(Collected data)
=== Begin Enclosure ===

(* ===== verification/FcHost.v ===== *)
(** * The host of the Firecracker provider

    The configuration (config.go), what the provider asks of the machine it runs on, and
    the state it keeps. The operating system, the commands it runs and the Firecracker SDK
    are the class [FcHost] over an abstract state: each call may return any value the
    state yields, failures included. *)

From S2P Require Import Prelude Exception Naming GoLib Domain World PgRepo IPAlloc Interfaces Json ExecProtocol GuestRPC CIDAlloc SparseMem.

Local Open Scope go_scope.

(** ** More of the standard library *)

(** [filepath.Dir]: what precedes the last slash, cleaned. *)
Fixpoint dir_part (s : string) : string :=
  match s with
  | EmptyString => EmptyString
  | String c t => if contains t "/" then String c (dir_part t) else if bool_decide (c = slash) then str1 c else EmptyString
  end.
Definition filepath_Dir (p : string) : string := filepath_Clean (dir_part p).

(** [strings.Split(s, "\n")] *)
Definition lines_of (s : string) : list string := split_on (chr 10) s.

Example Fields_stat : strings_Fields "  7 (fc) S  1" = ["7"; "(fc)"; "S"; "1"].
Proof. reflexivity. Qed.
Example Dir_merged : filepath_Dir "/vms/a/merged.img" = "/vms/a".
Proof. reflexivity. Qed.

(** ** Configuration *)

(** NetworkConfig of network.go *)
Record NetworkCfg := {
  nw_BridgeName : string; nw_Subnet : string; nw_GatewayIP : string; nw_DNSIP : string;
  nw_IPStart : string; nw_IPEnd : string; nw_EnableNAT : bool }.

Record Config := {
  cf_BinaryPath : string; cf_KernelPath : string; cf_BaseDir : string; cf_KernelArgs : string;
  cf_MacAddress : string;
  cf_SocketTimeout : Z; cf_ShutdownTimeout : Z;              (* seconds *)
  cf_SMT : bool; cf_EnableMmds : bool; cf_ExecEnabled : bool;
  cf_GuestAgentPort : Z; cf_VsockSocketName : string; cf_CIDMin : Z; cf_CIDMax : Z;
  cf_DefaultExecTimeout : Z; cf_MaxStdoutBytes : Z; cf_MaxStderrBytes : Z;
  cf_Network : NetworkCfg }.

Definition no_NetworkCfg : NetworkCfg := {|
  nw_BridgeName := ""; nw_Subnet := ""; nw_GatewayIP := ""; nw_DNSIP := ""; nw_IPStart := ""; nw_IPEnd := ""; nw_EnableNAT := false |}.

(** [Getenv] is os.Getenv. *)
Definition DefaultConfig (Getenv : string -> string) : Config :=
  let or_default s d := if bool_decide (s = "") then d else s in {|
  cf_BinaryPath := "firecracker";
  cf_KernelPath := or_default (Getenv "FIRECRACKER_KERNEL_PATH") "/usr/share/firecracker/vmlinux";
  cf_BaseDir := or_default (Getenv "FIRECRACKER_BASE_DIR") "/var/lib/firecracker/vms";
  cf_KernelArgs := "console=ttyS0 reboot=k panic=1 pci=off rw";
  cf_MacAddress := "02:FC:00:00:00:01";
  cf_SocketTimeout := 30; cf_ShutdownTimeout := 10;
  cf_SMT := false; cf_EnableMmds := true; cf_ExecEnabled := false;
  cf_GuestAgentPort := 10789; cf_VsockSocketName := "agent.vsock"; cf_CIDMin := 1024; cf_CIDMax := 65535;
  cf_DefaultExecTimeout := 60 * second; cf_MaxStdoutBytes := 5 * 1024 * 1024; cf_MaxStderrBytes := 5 * 1024 * 1024;
  cf_Network := no_NetworkCfg |}.

Definition VMDir (c : Config) (vmID : string) : string := filepath_Join [cf_BaseDir c; vmID].
Definition SocketPath (c : Config) (vmID : string) : string := filepath_Join [VMDir c vmID; "api.sock"].
Definition VsockPath (c : Config) (vmID : string) : string :=
  filepath_Join [VMDir c vmID; if bool_decide (cf_VsockSocketName c = "") then "agent.vsock" else cf_VsockSocketName c].
Definition SnapshotDir (c : Config) (vmID : string) : string := filepath_Join [VMDir c vmID; "snapshots"].
Definition cidMetadataPath (c : Config) (vmID : string) : string := filepath_Join [VMDir c vmID; "guest.cid"].

(** What [resolveExecLimits] and [Execute] read of it. *)
Definition exec_config (c : Config) : ExecConfig := {|
  fc_ExecEnabled := cf_ExecEnabled c; fc_DefaultExecTimeout := cf_DefaultExecTimeout c;
  fc_MaxStdoutBytes := cf_MaxStdoutBytes c; fc_MaxStderrBytes := cf_MaxStderrBytes c |}.

(** ** The Firecracker SDK *)

Record Drive := { dr_ID : string; dr_PathOnHost : string; dr_IsRootDevice : bool; dr_IsReadOnly : bool }.
Record NetworkInterface := { ni_MacAddress : string; ni_HostDevName : string; ni_AllowMMDS : bool }.
Record VsockDevice := { vd_ID : string; vd_Path : string; vd_CID : Z }.

(** fcsdk.Config with the binary of the process runner. *)
Record FcConfig := {
  fcc_Binary : string; fcc_SocketPath : string; fcc_KernelImagePath : string; fcc_KernelArgs : string;
  fcc_RootDrive : string;                (* NewDrivesBuilder(path).Build() *)
  fcc_Drives : list Drive;               (* what is appended to it *)
  fcc_VcpuCount : Z; fcc_MemSizeMib : Z; fcc_Smt : bool; fcc_TrackDirtyPages : bool;
  fcc_VMID : string; fcc_NetworkInterfaces : list NetworkInterface; fcc_VsockDevices : list VsockDevice }.
(** WithSnapshot(mem, state, ...) *)
Record SnapshotLoad := { sl_MemFile : string; sl_StateFile : string; sl_ResumeVM : bool; sl_EnableDiffSnapshots : bool }.

Record FileInfo := { fi_Size : Z; fi_Perm : Z }.

(** A *fcsdk.Machine is named by a number. *)
Definition Machine : Type := Z.

Class FcHost (H : Type) := {
  ho_Now : H -> Z * H;
  ho_Sleep : Z -> H -> unit * H;
  (* package os, by path *)
  ho_MkdirAll : string -> H -> res unit * H;
  ho_Remove : string -> H -> res unit * H;
  ho_RemoveAll : string -> H -> res unit * H;
  ho_Stat : string -> H -> res FileInfo * H;
  ho_not_exist : error -> bool;                       (* errors.Is(err, os.ErrNotExist) *)
  ho_Blocks : string -> H -> res Z * H;               (* st_blocks of stat(2) *)
  ho_Open : string -> H -> res unit * H;              (* for reading *)
  ho_OpenFile : string -> H -> res unit * H;          (* O_CREATE and O_TRUNC, for writing *)
  ho_Truncate : string -> Z -> H -> res unit * H;     (* also of an open file *)
  ho_CopyBytes : string -> string -> H -> res unit * H; (* io.Copy(dst, src) *)
  ho_Sync : string -> H -> res unit * H;
  ho_Close : string -> H -> res unit * H;
  ho_ReadFile : string -> H -> res string * H;
  ho_WriteFile : string -> string -> H -> res unit * H;
  ho_ReadDir : string -> H -> res BaseDir * H;        (* the entries with the guest.cid of each directory *)
  ho_BLKGETSIZE64 : string -> H -> res Z * H;
  ho_ReadDevice : string -> H -> res (Device * (nat -> nat)) * H;  (* an open device, and how much each read returns *)
  ho_PutFile : string -> File -> H -> res unit * H;   (* the writes to an open file, and its sync *)
  (* os/exec: standard input, the arguments; the combined output and the error *)
  ho_Command : string -> list string -> H -> (string * option error) * H;
  ho_LookPath : string -> H -> res string * H;
  (* net *)
  ho_DialTCP : string -> Z -> H -> option error * H;
  (* a unix socket: dialling with a timeout, writing, all the bytes received until it closes or
     the deadline passes, and whether the deadline has passed *)
  ho_DialUnix : string -> Z -> H -> option error * H;
  ho_WriteConn : string -> H -> option error * H;
  ho_ReadConn : H -> string * H;
  ho_DeadlineExceeded : H -> bool * H;
  (* the SDK *)
  sdk_NewMachine : FcConfig -> option SnapshotLoad -> H -> res Machine * H;
  sdk_Start : Machine -> H -> res unit * H;
  sdk_Cancel : Machine -> H -> unit * H;              (* ends the context of Start *)
  sdk_Shutdown : Machine -> H -> res unit * H;
  sdk_Wait : Machine -> Z -> H -> res unit * H;       (* for so many seconds *)
  sdk_context_error : error -> bool;                  (* context.Canceled or DeadlineExceeded *)
  sdk_StopVMM : Machine -> H -> res unit * H;
  sdk_PauseVM : Machine -> H -> res unit * H;
  sdk_ResumeVM : Machine -> H -> res unit * H;
  sdk_CreateSnapshot : Machine -> string -> string -> bool -> H -> res unit * H;  (* the bool: Diff *)
  sdk_PID : Machine -> H -> res Z * H;
  sdk_InstanceState : Machine -> H -> res (option string) * H;  (* State of DescribeInstanceInfo *)
  (* kill(pid, 0): no error, or its text *)
  ho_Signal0 : Z -> H -> option string * H
}.

(** ** The provider's state *)

Record Tracked := {
  tr_inst : VMInstance; tr_SocketPath : string; tr_Machine : Machine; tr_StartedAt : Z; tr_HasSnapshot : bool }.
Record cpuSample := { cpu_procTicks : Z; cpu_totalTicks : Z; cpu_time : Z }.

(** dm_snapshot.go *)
Record baseLoopEntry := { ble_loopDev : string; ble_refCount : Z }.
Record layerInfo := { ly_dmName : string; ly_cowLoopDev : string }.
Record vmDeviceInfo := { di_dmPath : string; di_baseImagePath : string; di_cowLoopDev : string; di_layers : list layerInfo }.

Record Fc (H : Type) := {
  fc_host : H;
  fc_vms : gmap string Tracked;
  fc_prev : gmap string cpuSample;
  fc_base : gmap string baseLoopEntry;        (* baseLoopDevs, by image path *)
  fc_active : gmap string vmDeviceInfo;       (* activeDevices, by VM *)
  fc_stale : gset string                      (* a history for the theorems, which the code does not keep and no
                                                 operation reads: the images whose loop device was found gone *) }.
Arguments fc_host {H} _. Arguments fc_vms {H} _. Arguments fc_prev {H} _. Arguments fc_base {H} _. Arguments fc_active {H} _. Arguments fc_stale {H} _.

Section host.
Context {H : Type} `{!FcHost H}.
Abbreviation W := (Fc H).

Definition on_host {A} (f : H -> A * H) : M W A := fun w => let '(a, h) := f (fc_host w) in (a, w <| fc_host := h |>).
(** [_ = f()] *)
Definition ignore {A} (m : M W A) : M W unit := let* _ := m in ret tt.
(** [return fmt.Errorf(pre + "%w", err)] *)
Definition or_wrap {A} (pre : string) (m : M W (res A)) : M W (res A) :=
  let* r := m in ret (match r with Ok a => Ok a | Err e => Err (wrapf pre e) end).
Definition fails {A} (e : error) : M W (res A) := ret (Err e).

Definition command (argv : list string) : M W (string * option error) := on_host (ho_Command "" argv).
(** A command whose output is only read on failure. *)
Definition run_or {E} (argv : list string) (bad : string -> error -> E) : M W (result E unit) :=
  let* x := command argv in
  ret (match x.2 with None => Ok tt | Some e => Err (bad x.1 e) end).
(** [fmt.Errorf(what + ": %w (%s)", err, out)] *)
Definition err_out (what : string) (out : string) (e : error) : error := EWrap (what +:+ ": ") e (" (" +:+ out +:+ ")").

(** ** Config.Validate *)

Definition has_exec_bit (perm : Z) : bool := negb (bool_decide (Z.land perm 73 = 0)).
Definition check_binary (c : Config) : M W (res unit) :=
  let b := cf_BinaryPath c in
  if has_prefix "/" b then
    let* r := on_host (ho_Stat b) in
    match r with
    | Err e => if ho_not_exist e then fails (EText ("firecracker binary does not exist: " +:+ b))
               else fails (wrapf "failed to access firecracker binary: " e)
    | Ok info => if has_exec_bit (fi_Perm info) then ret (Ok tt) else fails (EText ("firecracker binary is not executable: " +:+ b))
    end
  else
    let* r := on_host (ho_LookPath b) in
    match r with
    | Err _ => fails (EText ("firecracker binary not found in PATH: " +:+ b))
    | Ok _ => ret (Ok tt)
    end.

(** The checks that look at the configuration only, in the order of the code. *)
Definition check_values (c : Config) : option string :=
  if bool_decide (cf_BaseDir c = "") then Some "base_dir is required"
  else if bool_decide (cf_SocketTimeout c <= 0) || bool_decide (300 < cf_SocketTimeout c)
  then Some "socket_timeout must be between 1 and 300 seconds"
  else if bool_decide (cf_ShutdownTimeout c <= 0) || bool_decide (300 < cf_ShutdownTimeout c)
  then Some "shutdown_timeout must be between 1 and 300 seconds"
  else if bool_decide (cf_VsockSocketName c = "") then Some "vsock_socket_name is required"
  else if bool_decide (cf_GuestAgentPort c = 0) || bool_decide (65535 < cf_GuestAgentPort c)
  then Some "guest_agent_port must be between 1 and 65535"
  else if bool_decide (cf_CIDMin c < 3) then Some "cid_min must be >= 3"
  else if bool_decide (cf_CIDMax c < cf_CIDMin c) then Some "cid_max must be >= cid_min"
  else if bool_decide (cf_DefaultExecTimeout c < 1 * second) || bool_decide (15 * minute < cf_DefaultExecTimeout c)
  then Some "default_exec_timeout must be between 1s and 15m"
  else if bool_decide (cf_MaxStdoutBytes c < 1024) || bool_decide (32 * 1024 * 1024 < cf_MaxStdoutBytes c)
  then Some "max_stdout_bytes must be between 1024 and 33554432"
  else if bool_decide (cf_MaxStderrBytes c < 1024) || bool_decide (32 * 1024 * 1024 < cf_MaxStderrBytes c)
  then Some "max_stderr_bytes must be between 1024 and 33554432"
  else None.

Definition Config_Validate (c : Config) : M W (res unit) :=
  if bool_decide (cf_BinaryPath c = "") then fails (EText "binary_path is required")
  else
    let? _ := check_binary c in
    if bool_decide (cf_KernelPath c = "") then fails (EText "kernel_path is required")
    else
      let* k := on_host (ho_Stat (cf_KernelPath c)) in
      match k with
      | Err e => if ho_not_exist e then fails (EText ("kernel_path does not exist: " +:+ cf_KernelPath c))
                 else ret (match check_values c with Some msg => Err (EText msg) | None => Ok tt end)
      | Ok _ => ret (match check_values c with Some msg => Err (EText msg) | None => Ok tt end)
      end.
End host.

=== End Enclosure ===

§ **Your objective**
Line count for "VsockDevice": count the lines in the records above that contain this word, and write only the number.

§ **Reply to the exercise**
2